Updated: Jul 17, 2019

The world of aviation is men's world, where women are not such frequent flyers. This used to be the case with some other traditionally male-dominated professions, such as doctors and veterinary surgeons, but now we see more women than men train in those roles[2]. Similarly, in aviation things are starting to shift, and fast.

Flight schools encourage women to consider flying as a profession, while airlines and jet companies are doing everything they can to attract more women into their flight departments. But why aren't there more female pilots, and what can we do to change that?



The Apparent Reasons


1. Due to lack of visibility, women are a minority in aviation, it can be harder for them to break into this profession and be treated fairly.


When it comes to flying, women are often held to a different standard than men. “Men are assumed to be able to do their job well, until they prove they cannot. Women are assumed to not be able to do it, until they prove they can,” says Cheryl Pitzer, a captain at FedEx.¹


Female pilots tell many stories about being mistaken for a flight attendant, or having passengers express surprise upon seeing them, and then saying they would have not chosen this flight had they known a woman was behind the controls.

2. Growing up, women aren't taught much about how machines work and are believed to have less interest in physics and science.


A research study showed that although female and male students have similar levels of interest in the sciences and similar test scores, females more frequently report feeling less skilled in the subject and more frustrated. Whereas, male students felt as being more skilled and more confident, therefore presenting themselves as more capable.
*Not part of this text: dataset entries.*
(* ===== verification/FigureViews.v ===== *)
(** * What the pages of charts and figures show

    - [TrafficView]: web/src/app/dashboard/traffic/page.tsx
    - [ObservabilityView]: web/src/app/dashboard/observability/page.tsx
    - [TelemetryView]: web/src/app/admin/telemetry/page.tsx
    - [UsageView]: web/src/app/dashboard/billing/usage/page.tsx

    Their aggregations are [Traffic], [AdminPages] and [Usage].  Icons and
    colours are left out.  A page that throws while it is drawn shows nothing
    ([Err]). *)

From S2P Require Import Prelude JsString JsDate JsNumber RelTime Tally ApiTypes Traffic Usage AdminPages ToolPage Feedback View.

#[local] Open Scope nat_scope.

#[local] Notation show n := (pretty (Z.of_nat n)).

(** A line of a chart whose value is not a number draws no point. *)
Definition point (label : string) (series : string) (r : rounded) : string * list (string * Z) :=
  (label, match r with RNum z => [(series, z)] | _ => [] end).

Definition bars (series : string) (l : list (string * Z)) : view := Chart (map (fun kv => (kv.1, [(series, kv.2)])) l).

(** A chart, or a note when there is nothing to draw. *)
Definition chart_or (note : string) (series : string) (l : list (string * Z)) : list view :=
  match l with [] => [Text note] | _ => [bars series l] end.

(** ** Traffic *)
Module TrafficView.
Import TrafficPage.

Record ui := mkUi { autoRefresh : bool; serverFilter : option string; bucketMins : Z }.

Definition initial : ui := mkUi true None 10.

Definition bucket_options : list (Z * string) :=
  [(1%Z, "1m buckets"); (5%Z, "5m buckets"); (10%Z, "10m buckets"); (30%Z, "30m buckets"); (60%Z, "1h buckets")].

(** The controls; [PickBucket] takes one of the options. *)
Inductive event := ToggleRefresh | PickServer (value : string) | PickBucket (i : nat) | Refetch.

Definition step (u : ui) (e : event) : ui :=
  match e with
  | ToggleRefresh => mkUi (negb (autoRefresh u)) (serverFilter u) (bucketMins u)
  | PickServer v => mkUi (autoRefresh u) (if bool_decide (v = "") then None else Some v) (bucketMins u)
  | PickBucket i => mkUi (autoRefresh u) (serverFilter u) (from_option fst (bucketMins u) (bucket_options !! i))
  | Refetch => u
  end.

Definition run (u : ui) (es : list event) : ui := fold_left step es u.

(** The query of the audit log: its limit, server and polling interval. *)
Definition audit_query (u : ui) : Z * option string * option Z :=
  (200%Z, u.(serverFilter) ≫= (fun s => truthy_str (Some s)), if autoRefresh u then Some 30000%Z else None).

Section view.
(** The zone, the present, and [toLocaleString] of a number. *)
Context (tz now : Z) (localeNumber : Z -> string).

Definition SummaryCard (label value sub : string) : view := Card label sub [Text value].

Definition ChartCard (title note : string) (body : list view) : view := Card title note body.

Definition EventTypeBadge (t : AuditEventType) : view :=
  Badge (match t with
         | AuditEventType_tool_call => "Tool Call"
         | AuditEventType_rbac_deny => "RBAC Deny"
         | AuditEventType_auth_failure => "Auth Fail"
         | _ => AuditEventType_value t
         end).

Definition with_percent (s : string) : string := if bool_decide (s = "—") then "—" else s +:+ "%".

Definition summary (logs : list Log) : list view :=
  [SummaryCard "Total Requests" (localeNumber (len logs)) "in current dataset";
   SummaryCard "Success Rate" (with_percent (successRate logs)) "allowed outcomes";
   SummaryCard "Error Rate" (with_percent (errorRate logs)) "auth failures + denies";
   SummaryCard "P95 Latency" "—" "not captured by API";
   SummaryCard "Blocked (RBAC)" (localeNumber (len (rbacDenies logs)))
     ((if (0 <? len logs)%Z then toFixed1 (percent (len (rbacDenies logs)) (len logs)) else "0") +:+ "% of traffic");
   SummaryCard "Auth Failures" (localeNumber (len (authFails logs))) "invalid credentials";
   SummaryCard "Active Users" (show (distinct_subjects logs)) "unique subjects";
   SummaryCard "Data Transferred" "—" "not captured by API"].

(** [d.total > 0 ? Math.round(((d.errors + d.blocked) / d.total) * 100) : 0] *)
Definition rate (d : row) : rounded :=
  if (0 <? r_total d)%Z then Math_round (percent (r_errors d + r_blocked d) (r_total d)) else RNum 0.

Definition volume_chart (volume : list row) : list view :=
  match volume with
  | [] => [Text "No data yet"]
  | _ => [Chart (map (fun d => (r_time d, [("Total", r_total d); ("Auth Fail", r_errors d); ("Blocked", r_blocked d)])) volume)]
  end.

Definition rate_chart (volume : list row) : list view :=
  match volume with [] => [Text "No data yet"] | _ => [Chart (map (fun d => point (r_time d) "Error %" (rate d)) volume)] end.

Definition event_types (logs : list Log) : list view := map (fun kv => Stat (kv.1) (pretty (kv.2))) (byEventType logs).

Definition charts (u : ui) (logs : list Log) (volume : list row) : list view :=
  [ChartCard "Request Volume" (pretty (bucketMins u) +:+ "-minute buckets") (volume_chart volume);
   ChartCard "By Event Type" "" (event_types logs);
   ChartCard "Traffic by Server" "" (chart_or "No server data" "Requests" (topNByField logs AuditLogView_server_slug 8));
   ChartCard "Traffic by Tool" "" (chart_or "No tool data" "Requests" (topNByField logs AuditLogView_tool_name 8));
   ChartCard "Traffic by Identity" "" (chart_or "No identity data" "Requests" (byUser logs));
   ChartCard "Error Rate Over Time" "Auth failures + RBAC denies per bucket" (rate_chart volume)].

(** The last column, by the kind of event. *)
Definition policy_text (l : Log) : string :=
  if is_event AuditEventType_tool_call l then "✓ allowed"
  else if is_event AuditEventType_rbac_deny l then "✗ rbac deny" else "✗ auth fail".

Definition feed_row (l : Log) : list view :=
  [Text (traffic_relativeTime tz now (created_at l));
   Text (match truthy_str (AuditLogView_subject_id l) with Some s => stake 10 s +:+ "…" | None => "—" end);
   Text (match AuditLogView_tool_name l with Some t => t | None => default "—" (AuditLogView_rpc_method l) end);
   Text (default "—" (AuditLogView_server_slug l)); EventTypeBadge (AuditLogView_event_type l);
   Text (AuditLogView_outcome l); Text "—"; Text (policy_text l)].

Definition feed (q : answer (list Log)) (fetching : bool) : list view :=
  let logs := View.rows q in
  [Text "Live Request Feed"] ++ when fetching [Text "Refreshing…"]
  ++ [Text ("Showing " +:+ pretty (Z.min (len logs) 50) +:+ " of " +:+ pretty (len logs))]
  ++ (if is_pending q then [Skeletons 5] else
      match logs with
      | [] => [Text "No requests yet. Traffic will appear here as MCP tools are called."]
      | _ => [Table ["Time"; "Identity"; "Tool"; "Server"; "Event"; "Result"; "Duration"; "Policy"] (map feed_row (take 50 logs))]
      end).

Definition header (u : ui) (logs : list Log) (servers : list ServerView) : list view :=
  [Text "Traffic Overview"; Text ("Last " +:+ pretty (len logs) +:+ " events · up to 200 per query");
   Select "" (default "" (serverFilter u)) ("All Servers" :: map ServerView_name servers);
   Select "" (pretty (bucketMins u)) bucket_options.*2;
   Button (if autoRefresh u then "Live" else "Paused") false "setAutoRefresh"; Button "" false "refetch"].

Definition page (u : ui) (q : answer (list Log)) (servers : answer (list ServerView)) (fetching : bool) : result string (list view) :=
  let logs := View.rows q in
  match bucketByMinutes tz logs (bucketMins u) with
  | Err e => Err e
  | Ok volume =>
      Ok (header u logs (View.rows servers) ++ (if is_pending q then [Skeletons 8] else summary logs)
          ++ charts u logs volume ++ feed q fetching)
  end.
End view.
End TrafficView.

(** ** Observability *)
Module ObservabilityView.
Import TrafficPage Observability.

Definition regions : list string := ["US East"; "US West"; "EU West"; "Asia Pacific"; "South America"].

Section view.
(** The zone, the present, [toLocaleString] of a number. *)
Context (tz now : Z) (localeNumber : Z -> string).

(** The mark "N/A" is drawn in every card, invisible in those that have a value. *)
Definition MetricCard (label value sub : string) (na : bool) : view := Card label sub (when na [Badge "N/A"] ++ [Text value]).

Definition not_captured (label : string) : view := MetricCard label "—" "not captured by API" true.

Definition metrics (logs : list Log) (servers : list ServerView) : list view :=
  [MetricCard "Request Throughput" (localeNumber (len logs)) (pretty (len (toolCalls logs)) +:+ " tool calls") false;
   not_captured "P50 Latency"; not_captured "P95 Latency"; not_captured "P99 Latency";
   MetricCard "Error Rate" (errorRate logs) (pretty (len (errors logs)) +:+ " errors") false;
   MetricCard "Server Availability" (availability servers) (pretty (activeServers servers) +:+ "/" +:+ pretty (len servers) +:+ " active") false;
   not_captured "Retry Rate"; not_captured "Circuit Breaker";
   MetricCard "Active Users" (show (distinct_subjects logs)) "unique subjects" false;
   MetricCard "Blocked Requests" (pretty (len (rbacDenies logs))) "RBAC denies" false;
   not_captured "Queue Depth"; not_captured "Cache Hit Rate"].

Definition ServiceMap (servers : list ServerView) (logs : list Log) : list view :=
  match servers with
  | [] => [Text "No servers registered"]
  | _ => Stat "Gateway" (pretty (len logs) +:+ " req")
         :: map (fun s => Stat (ServerView_name s) (pretty (node_count logs s) +:+ " req")) servers
  end.

Definition group_title (g : group_) : string :=
  (if bool_decide (g_event g = AuditEventType_auth_failure) then "Auth Failure" else "RBAC Deny")
  +:+ " — " +:+ default "unknown" (head (g_servers g)).

Definition group_times (g : group_) : string :=
  "First: " +:+ observability_relativeTime tz now (g_first g) +:+ " · Last: " +:+ observability_relativeTime tz now (g_last g)
  +:+ match g_tools g with [] => "" | l => " · Tools: " +:+ join ", " (take 2 l) end.

Definition group_view (kg : string * group_) : view :=
  let g := kg.2 in Card (group_title g) (pretty (g_count g) +:+ "×") [Text (group_times g)].

Definition ErrorGroupsPanel (logs : list Log) : list view :=
  match ErrorGroupsPanel_groups tz logs with
  | [] => [Text "No errors in current dataset."]
  | l => map group_view l ++ [Link "View all errors" "/dashboard/observability/errors"]
  end.

Definition unhealthy_view (s : ServerView) : view :=
  Card (ServerView_name s)
    (pretty (ServerView_consecutive_health_failures s) +:+ " consecutive failures"
     +:+ match truthy_str (ServerView_last_health_check_at s) with
         | Some t => " · last check " +:+ observability_relativeTime tz now t
         | None => ""
         end)
    [Badge (ServerStatus_value (ServerView_status s)); Link "" ("/dashboard/servers/" +:+ ServerView_slug s)].

Definition UnhealthyServers (servers : list ServerView) : list view :=
  match List.filter (fun s => negb (bool_decide (ServerView_status s = ServerStatus_active))) servers with
  | [] => [Text "All servers healthy"]
  | l => map unhealthy_view l
  end.

Definition throughput (volume : list (string * Z * Z)) : view :=
  Card "Request Throughput" "10-minute buckets · solid = total, dashed = errors"
    match volume with
    | [] => [Text "No data yet"]
    | _ => [Chart (map (fun '(t, n, e) => (t, [("Total", n); ("Errors", e)])) volume)]
    end.

Definition trace_shortcut (logs : list Log) : view :=
  Card "Trace Explorer" "Search and inspect individual request traces. View authentication flow, policy decisions, and upstream calls for any request."
    ([Link "Search Traces" "/dashboard/observability/traces"; Text (pretty (len logs) +:+ " traces in current window")]
     ++ map (fun l => Link (stake 20 (AuditLogView_id l) +:+ "…") ("/dashboard/observability/traces?id=" +:+ AuditLogView_id l)) (take 3 logs)).

Definition slow_tools (logs : list Log) : view :=
  Card "Slow Tools" "Duration not captured by API"
    ([Text "Tool execution latency is not recorded in the current audit log schema. Add timing middleware to the gateway to populate this panel.";
      Text "Top tools by call volume (no latency):"]
     ++ map (fun kv => Stat (kv.1) (pretty (kv.2) +:+ " calls")) (topTools logs)).

Definition regional : view :=
  Card "Regional Performance" "Geographic distribution is not captured by the current API" (map (fun r => Card r "N/A" [Text "—"]) regions).

Definition header (autoRefresh : bool) : list view :=
  [Text "Observability"; Text "System health, traffic patterns, and error analysis";
   Link "Trace Explorer" "/dashboard/observability/traces"; Link "Error Analysis" "/dashboard/observability/errors";
   Button (if autoRefresh then "Live" else "Paused") false "setAutoRefresh"; Button "" false "refetch"].

Definition page (autoRefresh : bool) (q : answer (list Log)) (sq : answer (list ServerView)) : result string (list view) :=
  let logs := View.rows q in let servers := View.rows sq in let loading := is_pending q || is_pending sq in
  match bucket10m tz logs with
  | Err e => Err e
  | Ok volume =>
      Ok (header autoRefresh ++ (if loading then [Skeletons 12] else metrics logs servers)
          ++ [Card "Service Map" "Node size = request volume · Color = health status"
                (if loading then [Skeletons 1] else ServiceMap servers logs);
              throughput volume; trace_shortcut logs; Card "Error Groups" "" (ErrorGroupsPanel logs); slow_tools logs;
              Card "Unhealthy Servers" "" (if loading then [Skeletons 1] else UnhealthyServers servers); regional])
  end.
End view.
End ObservabilityView.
Moreover, the researchers found that science teachers are likely unintentionally biased against female students and tend to spend almost up to 40 percent more time addressing male students than they do female students. [6]


3. There is a perception that it is more physically difficult for a woman to fly a plane than it is for a man.


It is perhaps for this reason girls who seriously consider profession of a pilot are often being told by career advisers that it is a man's job and they should pursue other options.


In reality, “We don’t have anything that limits our ability to fly, or rather, men don’t have anything that would make them better pilots than us,” says Maria Pettersson, a Swedish pilot for another low-cost European airline.¹


4. Women are typically less willing to be away from home and family.


Airline pilots can be away from home 3-4 days at a time, and many mothers do not want to sacrifice that much time being away from their children.


This can be especially challenging for new, breastfeeding mothers, as most major airlines do not offer paid maternity leave. As well, the airline industry is exempt from providing non-bathroom spaces for nursing or pumping and is still struggling with confusion on how to apply pregnancy accommodation rules to cabin crew, according to Fortune. [7]


5. Many female flight students drop out due to inability to finance flight training, as well as being poorly matched with a flight instructor.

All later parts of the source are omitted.